You took my hand then and repeated the words of the dedication. You had such a fondness for the obelisk and its history. I remember your voice, not the shy demeanor you presented to our professors and friends, but the bold, forceful words of a man who had a vision of the future.
"Who indeed can tell what our nation will do if any perversity is possible of realization, and yet this obelisk may ask us, 'Can you expect to flourish forever? Can you expect wealth to accumulate and man not decay? Can you think that the soft folds of luxury are to wrap themselves closer and closer around this nation and the pith and vigor of its manhood known no decay? Can it creep over you and yet the nation know no decrepitude?' These questions that may be answered in the time of the obelisk, but not in ours."
You turned to me, the love so bright in your eyes. "Maria," I could see you fumbling in your coat pocket. Your face was covered with sweat; your words seemed rehearsed, yet so incredibly heartfelt. "There are two things in this world that I am convinced are immortal. The first is this stone. The second is our love." I cried. I remember. I believe that night was the last night I ever cried, at least the cry of true salt-tainted tears. You were on a knee now, a ring in your hand.
Damn these tears now. They leave no comfort, no meaning; all they leave is a crimson trail. We walked back to our apartment. There was little time to celebrate; Professor Coolran would not accept our love as an excuse for a late assignment. You fumbled for the keys to the apartment, as I fumbled for the buttons of your shirt. The door pushed open, and there he was.
I was so scared. Of course, Professor Coolran had often conversed with the two of us, more intimately than he did with most of his students. But this- he was in our home. "She said yes, I presume? I could not stay to watch the whole thing, though it was quite touching."
"H-h-how did you know? You followed us?" You stammered, looking for words.
"Oh yes, I am sorry, this must all seem so strange to you. You see, I am an old man. But nothing gives me such glee as seeing two of my very best students finding true love. I am quite… happy for you, both of you. I wanted to be the first to congratulate you.
"But now one question remains? With the two of you so busy with your wedding plans- what shall become of that term paper, hmm?" A slight smile crossed his face then. It was so eerie. He had never smiled before, not that I could remember.
"And I believe I have the answer to both of those problems. Of course, it requires a small price, but offers great rewards."
I thank about it often. If you had known, would you still have done it? I made my decision many nights ago. The power, the knowledge. Those first nights… I never knew love could be shared in such a way. We seemed to spend eternity in each other's arms, and each other's souls. And him, he was always there. He loved us as well, a father. You were so happy to have one after so long.

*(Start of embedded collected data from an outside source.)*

Lemma seg_demo_rep : mach_rep [0; 1] (g_mach seg_demo) (fun _ => []) (fun _ => O) (fun _ => false).
Proof.
  split; try done.
  - apply NoDup_cons. split; [set_solver|]. apply NoDup_singleton.
  - intros c id Hc. destruct c as [|[|c]]; cbn in Hc; simplify_eq; eexists; done.
  - intros l. cbn. split; [done|]. intros (c & _ & Hl). set_solver.
  - intros l c. cbn. split; [done|]. intros (_ & Hl). set_solver.
  - intros c _. apply NoDup_nil_2.
Qed.

Lemma seg_demo_ok : segs_ok seg_demo.
Proof.
  split; [|done|]; apply Forall_replicate.
  - split; [done| |done|]; apply Forall_replicate; [by split|done].
  - by split.
Qed.

Lemma seg_demo_typed cpus idt vectors : segs_typed cpus idt vectors seg_demo.
Proof.
  split; [apply seg_demo_ok| |].
  - intros c x [-> _]%lookup_replicate. split; try (by left).
    + split; [done| |done|]; apply Forall_replicate; [by split|done].
    + intros i d [-> _]%lookup_replicate. by left.
  - intros n g [-> _]%lookup_replicate. by left.
Qed.

(** After the sequence the user's code segment is flat and of privilege 3. *)
Lemma segment_ops_typed_witness :
  let vectors := fun n => 2148532224 + 16 * n in
  wp (forM [OpTvinit 5 vectors; OpSeginit; OpIdtinit; OpSwitchuvm 2149580800 2149584896;
            OpSwitchkvm; OpSwitchuvm 2149588992 2149593088] (run_seg_op 2148540416 2148550000 0 0)) seg_demo
    (fun _ s' => segs_typed 2148540416 2148550000 vectors s' /\
      hw_segment_of (s_gdt (g_cpu s' !!! 0%nat) !!! 3%nat) = Some (mk_hw_segment true 10 3 0 4294967295)).
Proof.
  intros vectors. eapply wp_conseq.
  - apply (segment_ops_typed 2148540416 2148550000 vectors [0; 1] (fun _ => []) (fun _ => O) (fun _ => false));
      [apply seg_demo_typed|apply seg_demo_rep|done|done|done|unfold vectors; intros n Hn; lia|].
    repeat constructor; cbn; try done. intros c _. set_solver.
  - intros [] s' (Ht & _ & Hd & _). split; [exact Ht|]. exact (proj2 (Hd OpSeginit ltac:(set_solver)) 3%nat ltac:(lia)).
Defined.
Lemma cname_elem e : Forall (fun c => c <> 0) e -> cname e = take 14 e.
Proof.
  intros He. rewrite <- (take_drop 14 e) at 1. unfold cname. change (Z.to_nat DIRSIZ) with 14%nat.
  destruct (decide (length e <= 14)%nat) as [Hle|Hgt].
  - rewrite drop_ge, app_nil_r by done. rewrite take_ge by done.
    pose proof (cstr_padded 14 e He Hle) as Hp. rewrite <- Hp at 2. apply cstr_ext. intros i Hi. unfold view_of.
    destruct (decide (Z.to_nat i < length e)%nat).
    + by rewrite app_nth1.
    + rewrite app_nth2 by lia. rewrite nth_overflow by lia. rewrite nth_lookup.
      destruct (replicate _ 0 !! _) eqn:E; [|done]. by apply lookup_replicate_1 in E as [-> _].
  - pose proof (cstr_padded 14 (take 14 e) (Forall_take _ _ _ He) ltac:(rewrite length_take; lia)) as Hp.
    rewrite length_take, Nat.min_l, Nat.sub_diag, app_nil_r in Hp by lia. rewrite <- Hp at 2. apply cstr_ext. intros i Hi.
    unfold view_of. rewrite app_nth1; [done|]. rewrite length_take. lia.
Qed.

Lemma elems_nil rest : match rest with c :: _ => c <> SLASH | [] => True end -> elems rest = [] -> rest = [].
Proof.
  destruct rest as [|c rest]; [done|]. intros Hc. unfold elems. cbn [split_on]. rewrite (proj2 (Z.eqb_neq c SLASH) Hc).
  destruct (split_on SLASH rest); by rewrite filter_cons_True.
Qed.

(** [skipelem] on a proper path. *)
Lemma skipelem_path path name : length name = 14%nat -> Forall byte_ok name -> path_ok path ->
  match skipelem path name with
  | None => elems path = []
  | Some (rest, nm) => exists e, elems path = e :: elems rest /\ name_for nm e /\ path_ok rest /\
      (rest = [] <-> elems rest = []) /\ (length rest < length path)%nat
  end.
Proof.
  intros Hn Hb [Hp0 Hpb]. pose proof (skipelem_correct path name Hn Hp0) as Hs.
  destruct (skipelem path name) as [[rest nm]|] eqn:Es; [|done].
  destruct Hs as (e & He & _ & _ & Hcn & Hlen & Hhd & Hlt). exists e. split; [done|].
  unfold skipelem in Es. destruct (skip_suffix path) as [pre Hpre]. destruct (skip_slashes path) as [|c s] eqn:Ess; [done|].
  destruct (split_elem (c :: s)) as [e' rest'] eqn:Esp. injection Es as <- <-.
  pose proof (split_elem_rest _ _ _ Esp) as Hr0. apply split_elem_spec in Esp as (Ecs & Hns & Hsplit).
  rewrite Hpre in Hp0, Hpb. apply Forall_app in Hp0 as [_ Hp0], Hpb as [_ Hpb]. rewrite Ecs in Hp0, Hpb.
  apply Forall_app in Hp0 as [He0 Hr0'], Hpb as [Heb Hrb].
  assert (e = e') as ->.
  { rewrite <- elems_skip, Ess in He. unfold elems in He. rewrite Hsplit in He. rewrite filter_cons_True in He; [by injection He|].
    intros ->. destruct rest' as [|x r]; [done|]. subst x. simpl in Ecs. injection Ecs as -> _.
    pose proof (skip_head path) as Hh. rewrite Ess in Hh. done. }
  destruct (skip_suffix rest') as [pre' Hpre'].
  split; [|split; [|split; [by split; [intros ->|apply elems_nil]|done]]].
  - split; [done| |done|].
    + destruct (DIRSIZ <=? Z.of_nat (length e')); apply splice_bytes; try done; [by apply Forall_take|].
      apply Forall_app. split; [done|]. repeat constructor; unfold byte_ok; lia.
    + rewrite Hcn, cname_elem by done. done.
  - rewrite Hpre' in Hr0', Hrb. apply Forall_app in Hr0' as [_ ?], Hrb as [_ ?]. done.
Qed.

How quickly can things go wrong? Those bastards came upon us so quickly. After twenty years of sharing endless nights in study with each other, delving into the inherent powers in our blood, a blood we now shared. I wonder if we were blind, or just so comfortable. They had struck the entire east coast for God's sake. Atlanta, Richmond, even Washington had all fallen before them. Professor Coolran was gone; he had been for several evenings. We didn't mind, when he was around, study was a must. Without him, it was just us.

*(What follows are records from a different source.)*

(* ===== verification/SysFile.v ===== *)
(** Files and the file system calls ([file.c], [sysfile.c]) over the file
    system, the file table, pipes and transactions.

    A system call takes its arguments as [argint], [argptr] and [argstr]
    deliver them ([Syscall.v]): [None] when fetching fails.  [p] is the calling
    process's row of descriptors; its [pid] and [cwd] are in the file system
    state.  Bytes for user memory are part of the result.  [name0] is what the
    uninitialised [char name[DIRSIZ]] holds. *)

From S2P Require Import Prelude CString Layout Sleeplock BlockLayer Fs File Pipe TxnLayer.

Definition O_RDONLY : Z := 0.
Definition O_WRONLY : Z := 1.
Definition O_RDWR : Z := 2.
Definition O_CREATE : Z := 512.

Record osfs (S : Type) := mk_osfs { o_fs : fsst S; o_files : files; o_pipes : list pipe }.
Arguments mk_osfs {S} _ _ _.
Arguments o_fs {S} _.
Arguments o_files {S} _.
Arguments o_pipes {S} _.
#[export] Instance eta_osfs (S : Type) : Settable (osfs S) := fun s => mk_osfs (o_fs s) (o_files s) (o_pipes s).
#[export] Instance pipe_inhabited : Inhabited pipe := populate (pipeinit []).

(** [((MAXOPBLOCKS-1-1-2) / 2) * 512] *)
Definition write_max : Z := ((MAXOPBLOCKS - 1 - 1 - 2) / 2) * 512.

Section sysfile.
Context {S : Type} `{!BlockOps S} `{!DevOps S} `{!TxnOps S}.
Variable name0 : list Z.

Definition on_fs {A : Type} (m : M (fsst S) A) : M (osfs S) A := zoom o_fs (fun t s => s <| o_fs := t |>) m.
Definition on_files {A : Type} (m : M files A) : M (osfs S) A := zoom o_files (fun t s => s <| o_files := t |>) m.
Definition get_pipe (k : nat) : M (osfs S) pipe := gets (fun s => o_pipes s !!! k).
Definition set_pipe (k : nat) (p : pipe) : M (osfs S) () := modify (fun s => s <| o_pipes := <[k := p]> (o_pipes s) |>).
Definition o_begin_op : M (osfs S) () := on_fs (on_blk tx_begin).
Definition o_end_op : M (osfs S) () := on_fs (on_blk tx_end).

(** ** file.c *)

Definition o_pipeclose (k : nat) (writable : bool) : M (osfs S) () :=
  p ← get_pipe k;
  let '(p, _, _) := pipeclose p writable in
  set_pipe k p.

(** [fileclose] with what it does to the last reference. *)
Definition o_fileclose (f : nat) : M (osfs S) () :=
  ff ← on_files (fileclose f);
  match ff with
  | None => mret ()
  | Some ff =>
      match f_type ff with
      | FD_PIPE => o_pipeclose (f_pipe ff) (f_writable ff)
      | FD_INODE => o_begin_op;; on_fs (iput (f_ip ff));; o_end_op
      | FD_NONE => mret ()
      end
  end.

Definition filestat (f : nat) : M (osfs S) (option stat) :=
  x ← on_files (get_file f);
  match f_type x with
  | FD_INODE =>
      on_fs (ilock (f_ip x));;
      st ← on_fs (stati (f_ip x));
      on_fs (iunlock (f_ip x));;
      mret (Some st)
  | _ => mret None
  end.

(** [f->off += r] *)
Definition advance (f : nat) (r : Z) : M (osfs S) () :=
  x ← on_files (get_file f);
  on_files (set_file f (x <| f_off := u32 (f_off x + r) |>)).

Definition o_piperead (killed : bool) (k : nat) (n : Z) : M (osfs S) (Z * list Z) :=
  p ← get_pipe k;
  let '(p, _, r) := piperead p killed (Z.to_nat n) in
  set_pipe k p;;
  match r with
  | RRet r bytes => mret (r, bytes)
  | RSleep => block
  end.

Definition o_pipewrite (killed : bool) (k : nat) (src : list Z) (n : Z) : M (osfs S) Z :=
  p ← get_pipe k;
  let '(p, _, r) := pipewrite p killed n (take (Z.to_nat n) src) in
  set_pipe k p;;
  match r with
  | WRet r => mret r
  | WSleep _ => block
  end.

Definition fileread (killed : bool) (f : nat) (n : Z) : M (osfs S) (Z * list Z) :=
  x ← on_files (get_file f);
  if negb (f_readable x) then mret (-1, []) else
  match f_type x with
  | FD_PIPE => o_piperead killed (f_pipe x) n
  | FD_INODE =>
      on_fs (ilock (f_ip x));;
      r ← on_fs (readi (f_ip x) (f_off x) (u32 n));
      when (fst r >? 0) (advance f (fst r));;
      on_fs (iunlock (f_ip x));;
      mret r
  | FD_NONE => panic "fileread"
  end.

(** One turn of the loop of [filewrite]. *)
Definition filewrite_chunk (f ip : nat) (src : list Z) (n1 : Z) : M (osfs S) Z :=
  o_begin_op;;
  on_fs (ilock ip);;
  off ← on_files (x ← get_file f; mret (f_off x));
  r ← on_fs (writei ip src off n1);
  when (r >? 0) (advance f r);;
  on_fs (iunlock ip);;
  o_end_op;;
  mret r.

(** The loop, from [i] on; each turn writes at least one byte. *)
Fixpoint filewrite_loop (fuel : nat) (f ip : nat) (src : list Z) (n i : Z) : M (osfs S) Z :=
  if negb (i <? n) then mret i else
  match fuel with
  | O => panic "filewrite: fuel"
  | Datatypes.S fuel =>
      let n1 := if n - i >? write_max then write_max else n - i in
      r ← filewrite_chunk f ip (take (Z.to_nat n1) (drop (Z.to_nat i) src)) n1;
      if r <? 0 then mret i else
      if negb (r =? n1) then panic "short filewrite" else
      filewrite_loop fuel f ip src n (i + r)
  end.

Definition filewrite (killed : bool) (f : nat) (src : list Z) (n : Z) : M (osfs S) Z :=
  x ← on_files (get_file f);
  if negb (f_writable x) then mret (-1) else
  match f_type x with
  | FD_PIPE => o_pipewrite killed (f_pipe x) src n
  | FD_INODE =>
      i ← filewrite_loop (Z.to_nat n) f (f_ip x) src n 0;
      mret (if i =? n then n else -1)
  | FD_NONE => panic "filewrite"
  end.

(** ** sysfile.c *)

Definition argfd (p : nat) (fd : option Z) : M (osfs S) (option nat) :=
  match fd with
  | None => mret None
  | Some fd => on_files (fd_lookup p fd)
  end.

Definition sys_read (killed : bool) (p : nat) (fd n buf : option Z) : M (osfs S) (Z * list Z) :=
  f ← argfd p fd;
  match f, n, buf with
  | Some f, Some n, Some _ => fileread killed f n
  | _, _, _ => mret (-1, [])
  end.

(** [buf] is what the user's buffer holds. *)
Definition sys_write (killed : bool) (p : nat) (fd n : option Z) (buf : option (list Z)) : M (osfs S) Z :=
  f ← argfd p fd;
  match f, n, buf with
  | Some f, Some n, Some src => filewrite killed f src n
  | _, _, _ => mret (-1)
  end.

Definition o_sys_close (p : nat) (fd : option Z) : M (osfs S) Z :=
  f ← argfd p fd;
  match f, fd with
  | Some f, Some fd => on_files (set_fd p (Z.to_nat fd) None);; o_fileclose f;; mret 0
  | _, _ => mret (-1)
  end.

Definition sys_fstat (p : nat) (fd st : option Z) : M (osfs S) (option stat) :=
  f ← argfd p fd;
  match f, st with
  | Some f, Some _ => filestat f
  | _, _ => mret None
  end.

(** [ip->nlink += d; iupdate(ip);] on a [short]. *)
Definition add_nlink (ip : nat) (d : Z) : M (fsst S) () :=
  modip ip (fun i => i <| i_nlink := s16 (i_nlink i + d) |>);;
  iupdate ip.

(** The label [bad] of [sys_link]. *)
Definition link_bad (ip : nat) : M (osfs S) Z :=
  on_fs (ilock ip);;
  on_fs (add_nlink ip (-1));;
  on_fs (iunlockput ip);;
  o_end_op;;
  mret (-1).

Definition sys_link (old new : option (list Z)) : M (osfs S) Z :=
  match old, new with
  | Some old, Some new =>
      o_begin_op;;
      oip ← on_fs (namei old);
      match oip with
      | None => o_end_op;; mret (-1)
      | Some ip =>
          on_fs (ilock ip);;
          type ← on_fs (getip ip i_type);
          if type =? T_DIR then on_fs (iunlockput ip);; o_end_op;; mret (-1) else
          on_fs (add_nlink ip 1);;
          on_fs (iunlock ip);;
          r ← on_fs (nameiparent new name0);
          match r with
          | (None, _) => link_bad ip
          | (Some dp, name) =>
              on_fs (ilock dp);;
              ddev ← on_fs (getip dp i_dev);
              idev ← on_fs (getip ip i_dev);
              inum ← on_fs (getip ip i_inum);
              r ← (if negb (ddev =? idev) then mret (-1) else on_fs (dirlink dp name inum));
              if r <? 0 then on_fs (iunlockput dp);; link_bad ip else
              on_fs (iunlockput dp);;
              on_fs (iput ip);;
              o_end_op;;
              mret 0
          end
      end
  | _, _ => mret (-1)
  end.

(** The loop of [isdirempty] from [off]; the directory's size is fuel enough. *)
Fixpoint isdirempty_loop (fuel : nat) (dp : nat) (off : Z) : M (fsst S) bool :=
  size ← getip dp i_size;
  if negb (off <? size) then mret true else
  match fuel with
  | O => panic "isdirempty: fuel"
  | Datatypes.S fuel =>
      de ← read_dirent dp off;
      match de with
      | None => panic "isdirempty: readi"
      | Some de => if negb (de_inum de =? 0) then mret false else isdirempty_loop fuel dp (off + DIRENT_SZ)
      end
  end.

Definition isdirempty (dp : nat) : M (fsst S) bool :=
  size ← getip dp i_size;
  isdirempty_loop (Z.to_nat size) dp (2 * DIRENT_SZ).
Definition dot : list Z := [46; 0].
Definition dotdot : list Z := [46; 46; 0].

(** The label [bad] of [sys_unlink]. *)
Definition unlink_bad (dp : nat) : M (osfs S) Z :=
  on_fs (iunlockput dp);;
  o_end_op;;
  mret (-1).

Definition sys_unlink (path : option (list Z)) : M (osfs S) Z :=
  match path with
  | None => mret (-1)
  | Some path =>
      o_begin_op;;
      r ← on_fs (nameiparent path name0);
      match r with
      | (None, _) => o_end_op;; mret (-1)
      | (Some dp, name) =>
          on_fs (ilock dp);;
          if (namecmp name dot =? 0) || (namecmp name dotdot =? 0) then unlink_bad dp else
          found ← on_fs (dirlookup dp name);
          match found with
          | None => unlink_bad dp
          | Some (ip, off) =>
              on_fs (ilock ip);;
              i ← on_fs (getip ip (fun i => i));
              if i_nlink i <? 1 then panic "unlink: nlink < 1" else
              busy ← (if i_type i =? T_DIR then e ← on_fs (isdirempty ip); mret (negb e) else mret false);
              if busy : bool then on_fs (iunlockput ip);; unlink_bad dp else
              r ← on_fs (writei dp (replicate (Z.to_nat DIRENT_SZ) 0) off DIRENT_SZ);
              if negb (r =? DIRENT_SZ) then panic "unlink: writei" else
              type ← on_fs (getip ip i_type);
              when (type =? T_DIR) (on_fs (add_nlink dp (-1)));;
              on_fs (iunlockput dp);;
              on_fs (add_nlink ip (-1));;
              on_fs (iunlockput ip);;
              o_end_op;;
              mret 0
          end
      end
  end.

Definition create (path : list Z) (type major minor : Z) : M (fsst S) (option nat) :=
  r ← nameiparent path name0;
  match r with
  | (None, _) => mret None
  | (Some dp, name) =>
      ilock dp;;
      found ← dirlookup dp name;
      match found with
      | Some (ip, _) =>
          iunlockput dp;;
          ilock ip;;
          ty ← getip ip i_type;
          if (type =? T_FILE) && (ty =? T_FILE) then mret (Some ip)
          else iunlockput ip;; mret None
      | None =>
          dev ← getip dp i_dev;
          ip ← ialloc dev type;
          ilock ip;;
          modip ip (fun i => i <| i_major := s16 major |> <| i_minor := s16 minor |> <| i_nlink := 1 |>);;
          iupdate ip;;
          inum ← getip ip i_inum;
          when (type =? T_DIR) (
            add_nlink dp 1;;
            dinum ← getip dp i_inum;
            r ← dirlink ip dot inum;
            if r <? 0 then panic "create dots" else
            r ← dirlink ip dotdot dinum;
            if r <? 0 then panic "create dots" else mret ());;
          r ← dirlink dp name inum;
          if r <? 0 then panic "create: dirlink" else
          iunlockput dp;;
          mret (Some ip)
      end
  end.

(** The inode of [sys_open], locked; [None] after [end_op] on a failure. *)
Definition open_inode (path : list Z) (omode : Z) : M (osfs S) (option nat) :=
  if negb (Z.land omode O_CREATE =? 0) then
    o ← on_fs (create path T_FILE 0 0);
    match o with
    | None => o_end_op;; mret None
    | Some ip => mret (Some ip)
    end
  else
    o ← on_fs (namei path);
    match o with
    | None => o_end_op;; mret None
    | Some ip =>
        on_fs (ilock ip);;
        type ← on_fs (getip ip i_type);
        if (type =? T_DIR) && negb (omode =? O_RDONLY) then
          on_fs (iunlockput ip);; o_end_op;; mret None
        else mret (Some ip)
    end.

Definition sys_open (p : nat) (path : option (list Z)) (omode : option Z) : M (osfs S) Z :=
  match path, omode with
  | Some path, Some omode =>
      o_begin_op;;
      o ← open_inode path omode;
      match o with
      | None => mret (-1)
      | Some ip =>
          fo ← on_files filealloc;
          fd ← match fo with None => mret (-1) | Some f => on_files (fdalloc p f) end;
          match fo with
          | Some f =>
              if fd <? 0 then
                o_fileclose f;;
                on_fs (iunlockput ip);;
                o_end_op;;
                mret (-1)
              else
                on_fs (iunlock ip);;
                o_end_op;;
                x ← on_files (get_file f);
                on_files (set_file f (x <| f_type := FD_INODE |> <| f_ip := ip |> <| f_off := 0 |>
                  <| f_readable := Z.land omode O_WRONLY =? 0 |>
                  <| f_writable := negb (Z.land omode O_WRONLY =? 0) || negb (Z.land omode O_RDWR =? 0) |>));;
                mret fd
          | None => on_fs (iunlockput ip);; o_end_op;; mret (-1)
          end
      end
  | _, _ => mret (-1)
  end.

Definition sys_mkdir (path : option (list Z)) : M (osfs S) Z :=
  o_begin_op;;
  o ← match path with None => mret None | Some path => on_fs (create path T_DIR 0 0) end;
  match o with
  | None => o_end_op;; mret (-1)
  | Some ip => on_fs (iunlockput ip);; o_end_op;; mret 0
  end.

Definition sys_mknod (path : option (list Z)) (major minor : option Z) : M (osfs S) Z :=
  o_begin_op;;
  o ← match path, major, minor with
      | Some path, Some major, Some minor => on_fs (create path T_DEV major minor)
      | _, _, _ => mret None
      end;
  match o with
  | None => o_end_op;; mret (-1)
  | Some ip => on_fs (iunlockput ip);; o_end_op;; mret 0
  end.

Definition sys_chdir (path : option (list Z)) : M (osfs S) Z :=
  o_begin_op;;
  o ← match path with None => mret None | Some path => on_fs (namei path) end;
  match o with
  | None => o_end_op;; mret (-1)
  | Some ip =>
      on_fs (ilock ip);;
      type ← on_fs (getip ip i_type);
      if negb (type =? T_DIR) then on_fs (iunlockput ip);; o_end_op;; mret (-1) else
      on_fs (iunlock ip);;
      cwd ← on_fs (gets fs_cwd);
      on_fs (iput cwd);;
      o_end_op;;
      on_fs (modify (fun s => s <| fs_cwd := ip |>));;
      mret 0
  end.
End sysfile.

It was so sudden, one moment I was wracked by the shear ecstasy that comes with your Kiss. The next, I felt those arms pulling us apart. Confusion gave way to anger, and fear. Never before had I seen something so massive. The Blood- only the Blood could save us. I drew as much as I could, forcing it, but it was no help. I watched in terror as they tore your limbs apart. That sweet blood, the blood I had tasted just moments before, spilled out before me.

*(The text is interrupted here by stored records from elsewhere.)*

Lemma agree_dir i : i_addrs i = addrs -> no_holes (t_view t) addrs (i_size i) -> 0 <= i_size i <= MAXFILE * BSIZE ->
  dir_entries (t_view t') i = dir_entries (t_view t) i.
Proof.
  intros Ei Hh Hs. apply list_fmap_ext. intros k x Hk. apply lookup_seqZ in Hk as [-> Hk]. unfold dir_entry. rewrite Ei. f_equal.
  apply (agree_bytes (i_size i)); try done; [lia|unfold DIRENT_SZ in *; lia|].
  pose proof (Z.mul_div_le (i_size i) DIRENT_SZ ltac:(done)). unfold DIRENT_SZ in *. lia.
Qed.
End agree.

(** An inode whose dinode and blocks stay. *)
Record inode_kept (sb : superblock) (t t' : txn) (n : Z) : Prop := {
  ik_dinode : disk_inode sb t' n = disk_inode sb t n;
  ik_agree : agree_on t t' (addrs_of sb t n)
}.

Section kept.
Context (sb : superblock) (t t' : txn) (n : Z).
Context (Hk : inode_kept sb t t' n) (Hu : forall k, 0 <= k < sb_size sb -> used sb t k = true -> used sb t' k = true).
Context (Hok : fs_core sb t) (Hn : alloc_inode sb t n).

Lemma kept_ok : inode_ok sb t' (as_inode n (disk_inode sb t' n)).
Proof.
  rewrite (ik_dinode _ _ _ _ Hk). destruct (fk_inode _ _ Hok n Hn) as [Hd Hf Hs Hh]. pose proof (ik_agree _ _ _ _ Hk) as Ha.
  split; [done| |done|by apply (agree_holes t)]. apply (agree_file sb t); [done| |done].
  intros k Ho. destruct (own_data _ _ _ _ Hf Ho). apply Hu. pose proof (meta_bounds _ _ (fk_geom _ _ Hok)).
  destruct (fk_bound _ _ Hok). lia.
Qed.

Lemma kept_content : content sb t' n = content sb t n.
Proof.
  unfold content, addrs_of, size_of. rewrite (ik_dinode _ _ _ _ Hk). destruct (fk_inode _ _ Hok n Hn) as [_ _ Hs Hh].
  apply (agree_bytes t t' _ (ik_agree _ _ _ _ Hk) (size_of sb t n)); try done; apply Hs.
Qed.

Lemma kept_entries : entries_of sb t' n = entries_of sb t n.
Proof.
  unfold entries_of. rewrite (ik_dinode _ _ _ _ Hk). destruct (fk_inode _ _ Hok n Hn) as [_ _ Hs Hh].
  by apply (agree_dir t t' _ (ik_agree _ _ _ _ Hk)).
Qed.
End kept.

Lemma live_alloc sb t n : live sb t n -> alloc_inode sb t n.
Proof. intros (? & ? & ?). by split. Qed.

(** The tree survives when the directories stay and the inodes keep their
    types and links. *)
Lemma tree_kept sb t t' :
  fs_ok sb t -> (forall k, 0 <= k < sb_size sb -> used sb t k = true -> used sb t' k = true) ->
  (forall n, 0 < n < sb_ninodes sb -> type_of sb t' n = type_of sb t n /\ di_nlink (disk_inode sb t' n) = di_nlink (disk_inode sb t n)) ->
  (forall n, live sb t n -> is_dir sb t n -> inode_kept sb t t' n) -> tree_ok sb t'.
Proof.
  intros Hok Hu Hty Hk. pose proof (fk_tree _ _ Hok) as [Hd He].
  assert (Hl : forall n, live sb t' n <-> live sb t n).
  { intros n. unfold live, type_of in *. split; intros (Hn & H1 & H2); destruct (Hty n Hn) as [E1 E2]; rewrite E1, E2 in *; done. }
  assert (Hdir : forall n, live sb t n -> is_dir sb t' n -> is_dir sb t n).
  { intros n (Hn & _). unfold is_dir. intros <-. symmetry. apply (Hty n Hn). }
  split.
  - intros n Hn%Hl Hdn. specialize (Hdir n Hn Hdn). pose proof (Hk n Hn Hdir) as Hkn. pose proof (live_alloc _ _ _ Hn).
    destruct (Hd n Hn Hdir) as [_ Hty' Hsz']. split; [apply (kept_ok sb t); [done|done|apply Hok|done]|..]; by rewrite (ik_dinode _ _ _ _ Hkn).
  - intros n de Hn%Hl Hdn. specialize (Hdir n Hn Hdn). rewrite (kept_entries sb t t' n); [|by apply Hk|apply Hok|by apply live_alloc].
    intros Hde Hnz. apply Hl. by apply (He n de).
Qed.

(** ** Between transactions *)

#[export] Instance same_fs_equivalence : Equivalence same_fs.
Proof.
  split.
  - intros t. by split.
  - intros t t' [E1 E2 E3]. split; [done|done|]. rewrite E1, E2. intros b Hb Hh. symmetry. by apply E3.
  - intros t1 t2 t3 [E1 E2 E3] [F1 F2 F3]. split; [congruence|congruence|]. intros b Hb Hh. rewrite F3, E3; [done|done|done|by rewrite E1|by rewrite E2].
Qed.

Lemma fresh_same cap v lo hi t : fresh cap v lo hi t -> same_fs (rest_txn v lo hi) t.
Proof. intros [Hv _ _ _ ? ?]. split; [done|done|]. intros b _ _. apply Hv. Qed.

Section transfer.
Context (sb : superblock) (t t' : txn).
Context (Hs : same_fs t t') (Hok : fs_core sb t).

Lemma transfer_used b : 0 <= b < sb_size sb -> used sb t' b = used sb t b.
Proof.
  intros Hb. destruct (fk_bound _ _ Hok). destruct (bblock_range sb t b (fk_geom _ _ Hok)) as [_ ?]; try done.
  pose proof (meta_bounds _ _ (fk_geom _ _ Hok)). unfold used. rewrite (sf_view _ _ Hs); [done|right; lia|lia].
Qed.

Lemma transfer_geom : fs_geom sb t'.
Proof.
  destruct Hs as [E1 E2 E3]. pose proof (fk_geom _ _ Hok) as [H1 H2 H3 H4 H5 H6 H7].
  split; rewrite ?E1, ?E2; try done.
  - rewrite E3; [done|by left|]. destruct (fk_bound _ _ Hok). pose proof (meta_bounds _ _ (fk_geom _ _ Hok)). lia.
  - intros b Hb. rewrite transfer_used by lia. by apply H7.
Qed.

Lemma transfer_inode n : 0 <= n < sb_ninodes sb -> disk_inode sb t' n = disk_inode sb t n.
Proof.
  intros Hn. destruct (fk_bound _ _ Hok). destruct (iblock_range sb t n (fk_geom _ _ Hok)) as [_ ?]; try done.
  pose proof (ge_ino _ _ (fk_geom _ _ Hok)). pose proof (meta_bounds _ _ (fk_geom _ _ Hok)).
  unfold disk_inode. rewrite (sf_view _ _ Hs); [done|right; lia|lia].
Qed.

Lemma transfer_alloc n : alloc_inode sb t' n <-> alloc_inode sb t n.
Proof. unfold alloc_inode, type_of. split; intros [Hn H]; (split; [done|]); by rewrite transfer_inode in * by lia. Qed.

Lemma transfer_kept n : alloc_inode sb t n -> inode_kept sb t t' n.
Proof.
  intros Hn. split; [apply transfer_inode; destruct Hn; lia|]. intros k Ho.
  destruct (fk_inode _ _ Hok n Hn) as [_ Hf _ _]. destruct (own_data _ _ _ _ Hf Ho). pose proof (meta_bounds _ _ (fk_geom _ _ Hok)).
  pose proof (ge_size _ _ (fk_geom _ _ Hok)). apply (sf_view _ _ Hs); [right; lia|lia].
Qed.

Lemma transfer_used_mono k : 0 <= k < sb_size sb -> used sb t k = true -> used sb t' k = true.
Proof. intros Hk. by rewrite transfer_used. Qed.

Lemma transfer_own n k : alloc_inode sb t n -> own t' (addrs_of sb t' n) k <-> own t (addrs_of sb t n) k.
Proof.
  intros Hn. destruct (transfer_kept n Hn) as [E Ha]. unfold addrs_of in *. rewrite E. by apply agree_own.
Qed.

Your face. I see it in my dreams. The torment; pain. It was so much more than we had ever been taught. Sabbat was a word, nothing more. Some nightmare from a time long ago, they could never find us. I have learned so much since then. Coolran was right on their heels, a moment too late. In all my life, and all my unlife, never have I seen such a sight. Fire, it burned around him, consumed him and yet he did not burn. Vitae, sweet crimson blood; streamed from your killer. Professor Coolran stood peaceful in the middle of a blazing inferno. The monster dropped, writhing in pain, screams of terror stopped just before its lips.
You asked the Professor once if we Kindred were capable of tears. He smiled at us again, that sickening smile. Thinking of his reply sickens me to this night.
"Why, yes. It is a most remarkable thing. Some of those weaker descendants of Caine can indeed cry. Though doing so is an admission of feeling, and something to be left behind with your human life, Steven."